Sir: The publication of Alexander Downer’s article (‘Fortress Oz’, 28 August) on the current situation in Australia could not be more resonant. At the onset of the pandemic last year, I (then 36 weeks pregnant) and my New Zealand-born husband made the decision to weather the Covid-19 storm here in London, where we have worked for the past five years. Our son is now almost 16 months old. He has never met my widowed mother in Sydney; he is her only grandchild. I have not seen her since 2018 — almost four years ago.

While the current draconian border restrictions in place in Australia may be saving Australian lives from the virus, they are meanwhile causing increasingly severe suffering for families such as my own.

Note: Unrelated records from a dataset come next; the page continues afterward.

(* ===== verification/TraceProps.v ===== *)
(** * What the trace scanner finds, and what it silently drops *)
From stdpp Require Import base gmap list strings.
From Stdlib Require Import ZArith Lia Ascii String.
From stdpp Require Import base strings.
From S2P Require Import Prelude Decimal Errors Effect Retry Time Model Json Metrics Store BufferRepo Repos ReposProps Scanner Decoder LogScanner LogScannerProps TraceScanner.

(** ** Call trees *)

Section FrameInd.
Variable P : callFrame -> Prop.
Hypothesis Hstep : forall f, Forall P (f_Calls f) -> P f.
Fixpoint callFrame_tree_ind (f : callFrame) : P f :=
  Hstep f (match f with mkFrame _ _ _ _ _ calls =>
    (fix go (l : list callFrame) : Forall P l :=
       match l with
       | [] => Forall_nil_2 P
       | c :: l' => Forall_cons_2 P c l' (callFrame_tree_ind c) (go l')
       end) calls end).
End FrameInd.

(** the value transfers of a tree that did not revert, in call order *)
Fixpoint transfers (f : callFrame) : list (callFrame * Z) :=
  if negb (String.eqb (f_Error f) "") then []
  else (match call_value f with Some v => [(f, v)] | None => [] end) ++ concat (transfers <$> f_Calls f).

Fixpoint height (f : callFrame) : Z := foldr Z.max 0 ((fun c => height c + 1) <$> f_Calls f).

Lemma height_child f c : c ∈ f_Calls f -> height c + 1 <= height f.
Proof.
  destruct f as [ty fr to va er calls]. cbn. induction calls as [|c' calls IH]; intros Hc.
  - by apply not_elem_of_nil in Hc.
  - cbn. apply elem_of_cons in Hc as [->|Hc]; [lia|]. specialize (IH Hc). lia.
Qed.

Section Collect.
Context {E : Type} `{Env E, Eth}.
Variables (chain_ : ChainConfig) (watched : string -> bool).
Variables (txHash : string) (confirmations : Z) (blockTime : string).

(** the accounts can be read and are those watched; with [killed] the
    goroutine may end while it reads them *)
Variable killed : Prop.
Definition accounts_readable : Prop := forall w, outcome killed (env_has w) (fun _ w' =>
  forall la, account_row (w_db w') (cc_ChainID chain_) la = watched la).

Definition to_watched (x : callFrame * Z) : bool := watched (to_lower (addrHex (HexToAddress (f_To x.1)))).

(** the events of a list of transfers, numbered from [n] *)
Definition events_from (n : Z) (l : list (callFrame * Z)) : list DepositEvent :=
  imap (fun i x => trace_event chain_ txHash confirmations blockTime (n + Z.of_nat i) x.2 x.1) l.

When will the Australian government outline a realistic plan to reunite its expat nationals with their families? It is now a matter of the utmost urgency. We have been ignored and forgotten for too long.

Nicole Mansour

London W1

Dead right

Sir: Charles Moore writes of the Times obituarists’ unfair habit of dwelling disproportionately on whichever aspect of their subjects’ lives will provide the most attention-catching introduction (Notes, 28 August). When my father-in-law Sir Reginald Hibbert died, I was deputed to keep my mother-in-law company during the period between death and burial. Every morning I drove into the village to buy whichever papers had published an obituary of her husband. On the day I opened the Times, I was aghast to read: ‘Sir Reginald Hibbert, Her Majesty’s Ambassador at Paris from 1979 to 1982, was not a comfortable man. In a service of the smooth he stuck out like a sore thumb.’ The words ‘abrasiveness’, ‘prickliness’ and ‘arrogance’ glared out from the text. For a mad instant I wondered whether to put the paper back on the shelf and say to Ann: ‘Nothing today.’ But knowing she was keenly waiting for that newspaper to complete her collection, this would be mere postponement rather than a solution. There was an anxious silence while she read the piece, then, musingly: ‘I think this is the only one which really got Reg.’

Maria Lucas-Tooth

London W8

Sleeping sickness

Sir: I read with interest Susan Hill’s piece about post-viral syndrome (‘The long haul’, 28 August). In 1966, aged 22, I contracted glandular fever. I recovered within a month and experienced no sequelae until the late 1990s, when I was diagnosed with rheumatoid arthritis, an auto-immune disorder. The consultant who made the diagnosis explained that it was consequent upon an earlier viral infection and may have been asymptomatic, perhaps for many years. When he enquired about my clinical history, he linked it to the glandular fever I had experienced some 30 years earlier. In addition to pain in joints, the symptoms of rheumatoid arthritis include the chronic fatigue that characterises ME.

Peter Morrell

Nassington, Northants

Making Merry

Sir: I am surprised that Merrydown Cider was not mentioned in Henry Jeffreys’s review of Cider Country (Books, 14 August). There was a small pub in Kentish Town which mainly sold Merrydown Cider and which, because the cider was so strong, served it to ladies in a schooner and men in half-pints. If a customer went back for a second half, the publicans would scrutinise them to ensure they could hold their liquor. I believe it was eventually taxed heavily to reduce its consumption.